CN-115273221-B - Video surface examination assisting method, device, equipment and storage medium

CN115273221BCN 115273221 BCN115273221 BCN 115273221BCN-115273221-B

Abstract

The invention relates to the technical field of artificial intelligence, and discloses a video surface examination auxiliary method, device, equipment and storage medium, which are used for improving the identification accuracy of fraudulent conduct in video surface examination.

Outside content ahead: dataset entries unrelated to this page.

Lemma parseGameTree_items (fuel : nat) :
  (forall dpt chan gt rest,
      (0 < dpt)%Z -> tree_items dpt chan ->
      parseGameTree q fuel chan = Done (gt, None, rest) ->
      tok itemOpenParen :: chan = (toks_tree gt ++ rest)%list /\
      wf_tree gt /\ closed_items dpt rest) /\
  (forall dpt chan gt lastItem gt' rest,
      (0 < dpt)%Z -> tree_items dpt (lastItem :: chan) ->
      parseGameTree_loop q fuel chan gt lastItem = Done (gt', None, rest) ->
      exists subs,
        gt' = Build_GameTree (Sequence gt) (Subtrees gt ++ subs)%list /\
        lastItem :: chan
        = (flat_map toks_tree subs ++ tok itemCloseParen :: rest)%list /\
        Forall wf_tree subs /\ closed_items dpt rest).
Proof.
  induction fuel as [|fuel [IHtree IHloop]]; [split; intros; discriminate|].
  split.
  - intros dpt chan gt rest Hd Hts Hrun. cbn [parseGameTree] in Hrun.
    destruct chan as [|li chan]; [discriminate|]. cbn [parseSequence] in Hrun.
    destruct (parseSequence_loop q fuel chan [] li)
      as [[[[sequence li'] [err|]] chan']| |] eqn:Hseq; cbn [bind] in Hrun;
      try discriminate.
    destruct (parseSequence_loop_items fuel dpt li chan _ _ _ _ Hts Hseq)
      as [nodes [Hnodes [Htoks [Hwf [Htree [_ Hne]]]]]].
    cbn [app] in Hnodes. subst sequence.
    destruct (IHloop dpt chan' _ li' gt rest Hd Htree Hrun)
      as [subs [Hgt [Htoks' [Hsubs Hclosed]]]].
    cbn [Sequence Subtrees NewGameTree app] in Hgt. subst gt.
    split; [|split; [|exact Hclosed]].
    + cbn [toks_tree]. rewrite Htoks, Htoks'. cbn [app].
      rewrite <- !app_assoc. reflexivity.
    + constructor; [|exact Hsubs]. destruct Hwf as [->|Hwf]; [now elim Hne|exact Hwf].
  - intros dpt chan gt lastItem gt' rest Hd Hts Hrun.
    cbn [parseGameTree_loop] in Hrun.
    destruct (typ lastItem) eqn:Ety; try discriminate.
    + (* an opening parenthesis: a subtree *)
      assert (Hhead : lastItem = tok itemOpenParen /\ tree_items (dpt + 1) chan).
      { inversion Hts; subst; try discriminate Ety. auto. }
      destruct Hhead as [-> Hsub].
      destruct (parseGameTree q fuel chan) as [[[subtree [err|]] chan']| |] eqn:Hsub_run;
        cbn [bind] in Hrun; try discriminate.
      destruct (IHtree (dpt + 1)%Z chan subtree chan' ltac:(lia) Hsub Hsub_run)
        as [Htoks [Hwf Hclosed]].
      destruct chan' as [|li chan']; [discriminate|].
      assert (Hnext : tree_items dpt (li :: chan')).
      { destruct Hclosed as [[_ H]|[_ [H _]]].
        - now replace (dpt + 1 - 1)%Z with dpt in H by lia.
        - rewrite Z.gtb_ltb in H. apply Z.ltb_ge in H. lia. }
      destruct (IHloop dpt chan' _ li gt' rest Hd Hnext Hrun)
        as [subs [Hgt [Htoks' [Hsubs Hclosed']]]].
      exists (subtree :: subs). cbn [flat_map].
      split; [|split; [|split; [now constructor|exact Hclosed']]].
      * rewrite Hgt. unfold AddSubtree. cbn [Sequence Subtrees].
        now rewrite <- app_assoc.
      * rewrite Htoks, Htoks', <- app_assoc. reflexivity.
    + (* the closing parenthesis *)
      injection Hrun as <- <-.
      exists []. rewrite app_nil_r. cbn [flat_map app].
      assert (Hhead : lastItem = tok itemCloseParen /\ closed_items dpt chan).
      { inversion Hts; subst; try discriminate Ety; split; auto;
          [left|right]; auto. }
      destruct Hhead as [-> Hclosed].
      split; [now destruct gt|]. split; [reflexivity|]. split; [constructor|exact Hclosed].
Qed.

Lemma parseCollection_loop_items (fuel : nat) :
  forall chan collection collection',
    bytes_items 0 chan ->
    parseCollection_loop q fuel chan collection = Done (collection', None) ->
    exists trees,
      collection' = (collection ++ trees)%list /\
      chan = (flat_map toks_tree trees ++ [tok itemEOF])%list /\
      Forall wf_tree trees.
Proof.
  induction fuel as [|fuel IH]; intros chan collection collection' Hts Hrun;
    [discriminate|].
  destruct chan as [|i chan]; [discriminate|].
  cbn [parseCollection_loop] in Hrun.
  destruct (typ i) eqn:Ety; try discriminate.
  - assert (Hhead : i = tok itemOpenParen /\ tree_items 1 chan).
    { inversion Hts; subst; try discriminate Ety. auto. }
    destruct Hhead as [-> Htree].
    destruct (parseGameTree q fuel chan) as [[[gt [err|]] chan']| |] eqn:Htree_run;
      cbn [bind] in Hrun; try discriminate.
    destruct (proj1 (parseGameTree_items fuel) 1%Z chan gt chan' ltac:(lia)
                    Htree Htree_run) as [Htoks [Hwf Hclosed]].
    assert (Hnext : bytes_items 0 chan').
    { destruct Hclosed as [[H _]|[_ [_ H]]]; [discriminate H|exact H]. }
    destruct (IH chan' _ _ Hnext Hrun) as [trees [Hcoll [Htoks' Hwfs]]].
    exists (gt :: trees). cbn [flat_map].
    split; [rewrite Hcoll, <- app_assoc; reflexivity|].
    split; [rewrite Htoks, Htoks', <- app_assoc; reflexivity|].
    now constructor.
  - injection Hrun as <-. exists []. rewrite app_nil_r. cbn [flat_map app].
    split; [reflexivity|]. split; [|constructor].
    inversion Hts; subst; try discriminate Ety. reflexivity.
Qed.

(** A parse that fails: the collection it returns holds the trees whose
    items come before the point of the failure, and on the items from that
    point on the parser fails with the same error before it completes a
    tree. *)
Lemma parseCollection_loop_failure (fuel : nat) :
  forall chan collection collection' err,
    bytes_items 0 chan ->
    parseCollection_loop q fuel chan collection = Done (collection', Some err) ->
    exists trees rest,
      collection' = (collection ++ trees)%list /\
      chan = (flat_map toks_tree trees ++ rest)%list /\
      Forall wf_tree trees /\
      exists fuel', parseCollection_loop q fuel' rest [] = Done ([], Some err).
Proof.
  induction fuel as [|fuel IH]; intros chan collection collection' err Hts Hrun;
    [discriminate|].
  assert (Hstop :
            parseCollection_loop q (S fuel) chan [] = Done ([], Some err) ->
            collection' = collection ->
            exists trees rest,
              collection' = (collection ++ trees)%list /\
              chan = (flat_map toks_tree trees ++ rest)%list /\
              Forall wf_tree trees /\
              exists fuel', parseCollection_loop q fuel' rest [] = Done ([], Some err)).
  { intros Hrun' ->. exists [], chan. rewrite app_nil_r. cbn [flat_map app].
    split; [reflexivity|]. split; [reflexivity|]. split; [constructor|].
    now exists (S fuel). }
  destruct chan as [|i chan].
  { cbn in Hrun. injection Hrun as <- <-. now apply Hstop. }
  cbn [parseCollection_loop] in Hrun |- *.
  destruct (typ i) eqn:Ety;
    try (injection Hrun as <- <-; apply Hstop;
         [cbn [parseCollection_loop]; rewrite Ety; reflexivity|reflexivity]).
  - assert (Hhead : i = tok itemOpenParen /\ tree_items 1 chan).
    { inversion Hts; subst; try discriminate Ety. auto. }
    destruct Hhead as [-> Htree].
    destruct (parseGameTree q fuel chan) as [[[gt [err'|]] chan']| |] eqn:Htree_run;
      cbn [bind] in Hrun; try discriminate.
    + injection Hrun as <- <-. apply Hstop; [|reflexivity].
      cbn [parseCollection_loop typ tok]. rewrite Htree_run. reflexivity.
    + destruct (proj1 (parseGameTree_items fuel) 1%Z chan gt chan' ltac:(lia)
                      Htree Htree_run) as [Htoks [Hwf Hclosed]].
      assert (Hnext : bytes_items 0 chan').
      { destruct Hclosed as [[H _]|[_ [_ H]]]; [discriminate H|exact H]. }
      destruct (IH chan' _ _ _ Hnext Hrun)
        as [trees [rest [Hcoll [Htoks' [Hwfs Hfail]]]]].
      exists (gt :: trees), rest. cbn [flat_map].
      split; [rewrite Hcoll, <- app_assoc; reflexivity|].
      split; [rewrite Htoks, Htoks', <- app_assoc; reflexivity|].
      split; [now constructor|exact Hfail].
  - discriminate.
Qed.

(* ------------------------------------------------------------------ *)
(** *** The parser returns on the items of the lexer                   *)

Ltac node_returns :=
  eexists _, _, _, _; split; [reflexivity|cbn [List.length app]; lia].

Lemma parseNode_loop_returns (dpt : Z) (ts : list item) :
  node_items dpt ts ->
  forall n cp lastItem,
    exists n' lastItem' err rest,
      parseNode_loop q ts n cp None lastItem = Done (n', lastItem', err, rest) /\
      List.length rest < List.length ts.
Proof.
  induction 1 as [dpt msg|dpt ts Hts IH|dpt ident msg Hup
                  |dpt ident v ts Hup Hv Hts|dpt ident v ts Hup Hv Hts IH];
    intros n cp lastItem.
  - cbn [parseNode_loop typ tok_error tokv]. node_returns.
  - cbn [parseNode_loop typ tok]. fold (flush n cp).
    destruct cp as [p|]; cbn [flush].
    + destruct (AddProperty n p) as [n1 err]. node_returns.
    + node_returns.
  - destruct (wide_warning_cases ident) as [[Hw Hlen]|[wmsg Hw]]; rewrite Hw.
    + cbn [app parseNode_loop typ tok tokv tok_error]. fold (flush n cp).
      destruct (flush n cp) as [n1 [err|]]; [node_returns|].
      destruct (NewProperty _ []) as [p [err|]]; node_returns.
    + cbn [app parseNode_loop typ tok tokv tok_error]. node_returns.
  - destruct (wide_warning_cases ident) as [[Hw Hlen]|[wmsg Hw]]; rewrite Hw.
    + cbn [app]. rewrite parseNode_loop_property.
      destruct (flush n cp) as [n1 [err|]]; [node_returns|].
      destruct (AddValue _ _) as [p [err|]]; [node_returns|].
      inversion Hts; subst; cbn [parseNode_loop typ tok tok_error tokv];
        try destruct (AddProperty n1 p) as [n2 err]; node_returns.
    + cbn [app parseNode_loop typ tok tokv tok_error]. node_returns.
  - destruct (wide_warning_cases ident) as [[Hw Hlen]|[wmsg Hw]]; rewrite Hw.
    + cbn [app]. rewrite parseNode_loop_property.
      destruct (flush n cp) as [n1 [err|]]; [node_returns|].
      destruct (AddValue _ _) as [p [err|]]; [node_returns|].
      destruct (IH n1 (Some p) (tok itemCloseBracket))
        as [n' [li [err [rest [Hrun Hlen']]]]].
      rewrite Hrun. cbn [List.length]. exists n', li, err, rest. split; [reflexivity|lia].
    + cbn [app parseNode_loop typ tok tokv tok_error]. node_returns.
Qed.

Lemma parseSequence_loop_returns (fuel : nat) :
  forall dpt lastItem chan sequence,
    tree_items dpt (lastItem :: chan) ->
    List.length chan < fuel ->
    exists sequence' lastItem' err rest,
      parseSequence_loop q fuel chan sequence lastItem
      = Done (sequence', lastItem', err, rest) /\
      List.length rest <= List.length chan.
Proof.
  induction fuel as [|fuel IH]; intros dpt lastItem chan sequence Hts Hfuel; [lia|].
  cbn [parseSequence_loop].
  destruct (typ lastItem) eqn:Ety;
    try (destruct (Nat.eqb (List.length sequence) 0);
         eexists _, _, _, _; (split; [reflexivity|lia]); fail);
    try (eexists _, _, _, _; (split; [reflexivity|lia]); fail).
  assert (Hhead : lastItem = tok itemSemiColon /\ node_items dpt chan).
  { inversion Hts; subst; try discriminate Ety. auto. }
  destruct Hhead as [-> Hnode]. unfold parseNode.
  destruct (parseNode_loop_returns dpt chan Hnode NewNode None zero_item)
    as [n [li [err [chan' [Hrun Hlen]]]]].
  rewrite Hrun. cbn [bind].
  destruct err as [err|]; [exists sequence, li, (Some err), chan'; split; [reflexivity|lia]|].
  destruct (parseNode_loop_items dpt chan Hnode _ _ _ _ _ _ Hrun)
    as [_ [_ [_ [_ [Htree _]]]]].
  destruct (IH dpt li chan' (sequence ++ [n])%list Htree ltac:(lia))
    as [sequence' [li' [err [rest [Hrun' Hlen']]]]].
  rewrite Hrun'. exists sequence', li', err, rest. split; [reflexivity|lia].
Qed.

The video surface examination assisting method comprises the steps of obtaining corresponding audio and video data when an examination person and a target person are in a preset audio and video detection area, carrying out audio detection based on the audio and video data, carrying out recognition of various actions on the target person when the audio of the examination person is finished if the audio of the examination person exists in the audio and video data, enabling the various actions to comprise a gaze action, a head action and a hand action, determining that surface examination fraud behaviors exist on the target person if the gaze action accords with the preset gaze action, enabling the head action accords with the preset head action or the hand action forms shielding on the face of the target person, generating reminding information corresponding to the surface examination fraud behaviors, and sending the reminding information to a surface examination reminding terminal.

Inventors

XIONG WENSHUO
ZENG FANTAO
LIU YUYU

Assignees

平安科技（深圳）有限公司

Dates

Publication Date: 20260508
Application Date: 20220617

Claims (8)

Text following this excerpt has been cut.